There’s a Polynesian show in the evenings, a thrice-weekly cocktail mixer, fragrant plumeria trees and other exotic flowers outside your window, and a small chapel left over from the sets of the movie “Rain,” made here with Rita Hayworth in the ‘40s.

Rooms are spacious, but there’s a bit of kitsch left over from an earlier day.

Poipu Bed & Breakfast (2720 Hoonani Road, Poipu Beach; $65 to $95 double) is a typical and pretty little 1930s island cottage, just 100 yards from a small cove that offers Kauai’s best scuba diving.

Bedrooms have a lot of charm, with large beds, TV and refrigerator. The main room is a joy, with light oak floors and walls finished naturally, sprightly white wicker furniture and a couple of real carrousel horses adding a festive note.
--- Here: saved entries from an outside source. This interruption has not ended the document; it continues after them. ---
(* ===== verification/Showmap.v ===== *)
(** * The mappings of a process by name (showmap/showmap.c)

    The list of mappings is a value: a node belongs to the list or is the one that is
    being read. The text of /proc/<pid>/smaps is a parameter; [None] is a program that
    reads what was never set. *)

From Stdlib Require Import String.
From S2P Require Import Prelude Bytes Scanf.

Record mapinfo := mk_mapinfo {
  mi_start : Z; mi_end : Z;
  mi_size : Z; mi_rss : Z; mi_pss : Z;
  mi_shared_clean : Z; mi_shared_dirty : Z; mi_private_clean : Z; mi_private_dirty : Z;
  mi_is_bss : Z; mi_count : Z;
  mi_name : list Z
}.

Definition is_library (name : list Z) : bool :=
  let len := length name in
  (4 <=? len)%nat && bool_decide (name !! 0%nat = Some 47) && bool_decide (name !! (len - 3)%nat = Some 46) &&
  bool_decide (name !! (len - 2)%nat = Some 115) && bool_decide (name !! (len - 1)%nat = Some 111).

(** [strlcpy] into an array of [size] bytes. *)
Definition strlcpy (size : nat) (s : list Z) : list Z := take (size - 1) s.

(** [%lx-%lx %*s %*x %*x:%*x %*d%n] *)
Definition header_format : list directive :=
  [Hex true; Lit 45; Hex true; Space; Str false None; Space; Hex false; Space; Hex false; Lit 58; Hex false;
   Space; Dec false; Count].

Definition anon_name : list Z := str "[anon]"%string.

(** [parse_header]: the inner [None] is the result -1. *)
Definition parse_header (line : list Z) (prev : option mapinfo) : option (option mapinfo) :=
  match sscanf (length line) header_format line with
  | [Num_ start; Num_ end_; Num_ name_pos] =>
      let rest := skip_space (drop (Z.to_nat name_pos) line) in
      let '(name, is_bss) :=
        match rest with
        | _ :: _ => (strlcpy 128 rest, 0)
        | [] =>
            match prev with
            | Some p => if (start =? mi_end p) && is_library (mi_name p)
                        then (strlcpy 128 (mi_name p), 1) else (strlcpy 128 anon_name, 0)
            | None => (strlcpy 128 anon_name, 0)
            end
        end in
      Some (Some (mk_mapinfo (u32 start) (u32 end_) 0 0 0 0 0 0 0 is_bss 1 name))
  | [Num_ start; Num_ end_] => None
  | _ => Some None
  end.

(** [%63s %d kB] *)
Definition field_format : list directive := [Str true (Some 63%nat); Space; Dec true; Space; Lit 107; Lit 66].

(** [parse_field]: [None] is the result -1. *)
Definition parse_field (mi : mapinfo) (line : list Z) : option mapinfo :=
  let '(mk_mapinfo st en sz rs ps sc sd pc pd bss cnt nm) := mi in
  match sscanf (length line) field_format line with
  | [Str_ field; Num_ size] =>
      let v := u32 size in
      Some (if bool_decide (field = str "Size:"%string) then mk_mapinfo st en v rs ps sc sd pc pd bss cnt nm
            else if bool_decide (field = str "Rss:"%string) then mk_mapinfo st en sz v ps sc sd pc pd bss cnt nm
            else if bool_decide (field = str "Pss:"%string) then mk_mapinfo st en sz rs v sc sd pc pd bss cnt nm
            else if bool_decide (field = str "Shared_Clean:"%string) then mk_mapinfo st en sz rs ps v sd pc pd bss cnt nm
            else if bool_decide (field = str "Shared_Dirty:"%string) then mk_mapinfo st en sz rs ps sc v pc pd bss cnt nm
            else if bool_decide (field = str "Private_Clean:"%string) then mk_mapinfo st en sz rs ps sc sd v pd bss cnt nm
            else if bool_decide (field = str "Private_Dirty:"%string) then mk_mapinfo st en sz rs ps sc sd pc v bss cnt nm
            else mi)
  | _ => None
  end.

Definition order_before (a b : mapinfo) (sort_by_address : bool) : bool :=
  if sort_by_address then
    (mi_start a <? mi_start b) || (mi_start a =? mi_start b) && (mi_end a <? mi_end b)
  else str_lt (mi_name a) (mi_name b).

(** What a mapping of the same name adds to an entry. *)
Definition coalesce (current map : mapinfo) : mapinfo :=
  mk_mapinfo (mi_start current) (mi_end current)
    (u32 (mi_size current + mi_size map)) (u32 (mi_rss current + mi_rss map)) (u32 (mi_pss current + mi_pss map))
    (u32 (mi_shared_clean current + mi_shared_clean map)) (u32 (mi_shared_dirty current + mi_shared_dirty map))
    (u32 (mi_private_clean current + mi_private_clean map)) (u32 (mi_private_dirty current + mi_private_dirty map))
    (Z.land (mi_is_bss current) (mi_is_bss map)) (s32 (mi_count current + 1)) (mi_name current).

(** The loop of [enqueue_map] from [current] on. *)
Fixpoint enqueue_loop (current : list mapinfo) (map : mapinfo) (sort_by_address coalesce_by_name : bool) : list mapinfo :=
  match current with
  | [] => [map]
  | c :: next =>
      if coalesce_by_name && bool_decide (mi_name map = mi_name c) then coalesce c map :: next
      else if order_before map c sort_by_address then map :: c :: next
      else c :: enqueue_loop next map sort_by_address coalesce_by_name
  end.
Definition enqueue_map (head : list mapinfo) (map : option mapinfo) (sort_by_address coalesce_by_name : bool) : list mapinfo :=
  match map with
  | None => head
  | Some map => enqueue_loop head map sort_by_address coalesce_by_name
  end.

(** Without the newline at the end; [None] where the string is empty. *)
Definition chomp (line : list Z) : option (list Z) :=
  match last line with
  | None => None
  | Some c => Some (if c =? 10 then take (length line - 1) line else line)
  end.

Fixpoint load_loop (lines : list (list Z)) (head : list mapinfo) (current : option mapinfo)
    (sort_by_address coalesce_by_name : bool) : option (list mapinfo) :=
  match lines with
  | [] => Some (enqueue_map head current sort_by_address coalesce_by_name)
  | line :: lines =>
      line ← chomp (c_string line);
      match c ← current; parse_field c line with
      | Some c => load_loop lines head (Some c) sort_by_address coalesce_by_name
      | None =>
          next ← parse_header line current;
          match next with
          | Some next =>
              load_loop lines (enqueue_map head current sort_by_address coalesce_by_name) (Some next)
                sort_by_address coalesce_by_name
          | None => load_loop lines head current sort_by_address coalesce_by_name
          end
      end
  end.

(** [load_maps]: the empty list is [NULL]. *)
Definition load_maps (smaps : option (list Z)) (sort_by_address coalesce_by_name : bool) : option (list mapinfo) :=
  match smaps with
  | None => Some []
  | Some text => load_loop (file_lines 1024 text) [] None sort_by_address coalesce_by_name
  end.

(** ** The report *)

Record totals := mk_totals {
  t_size : Z; t_rss : Z; t_pss : Z;
  t_shared_clean : Z; t_shared_dirty : Z; t_private_clean : Z; t_private_dirty : Z;
  t_count : Z
}.

Definition no_totals : totals := mk_totals 0 0 0 0 0 0 0 0.
Definition add_totals (t : totals) (mi : mapinfo) : totals :=
  mk_totals (u32 (t_size t + mi_size mi)) (u32 (t_rss t + mi_rss mi)) (u32 (t_pss t + mi_pss mi))
    (u32 (t_shared_clean t + mi_shared_clean mi)) (u32 (t_shared_dirty t + mi_shared_dirty mi))
    (u32 (t_private_clean t + mi_private_clean mi)) (u32 (t_private_dirty t + mi_private_dirty mi))
    (u32 (t_count t + mi_count mi)).

(** The rows that are printed, and the totals of all. *)
Fixpoint report (terse : bool) (l : list mapinfo) (rows : list mapinfo) (t : totals) : list mapinfo * totals :=
  match l with
  | [] => (rows, t)
  | mi :: l =>
      if terse && (mi_private_dirty mi =? 0) then report terse l rows (add_totals t mi)
      else report terse l (rows ++ [mi]) (add_totals t mi)
  end.

(** [show_map]: the result and what it prints; the outer [None] as for [load_maps]. *)
Definition show_map (verbose terse addresses : bool) (smaps : option (list Z)) : option (Z * list mapinfo * totals) :=
  milist ← load_maps smaps addresses (negb verbose && negb addresses);
  match milist with
  | [] => Some (1, [], no_totals)
  | _ => let '(rows, t) := report terse milist [] no_totals in Some (0, rows, t)
  end.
Book early.

Stouffer Poipu Beach Resort (2251 Poipu Road, Koloa 96756; $85-$140 double) is the moderate-cost adjunct to the company’s luxurious hotel next door. It’s a real buy, considering that you have all the amenities, separate pool and the same great white beach, plus use of the main hotel’s tennis courts.

The big draws are the units’ equipped kitchenettes and refrigerators, a moderate-cost restaurant, barbecue grills in the flowery courtyard and a generous family plan.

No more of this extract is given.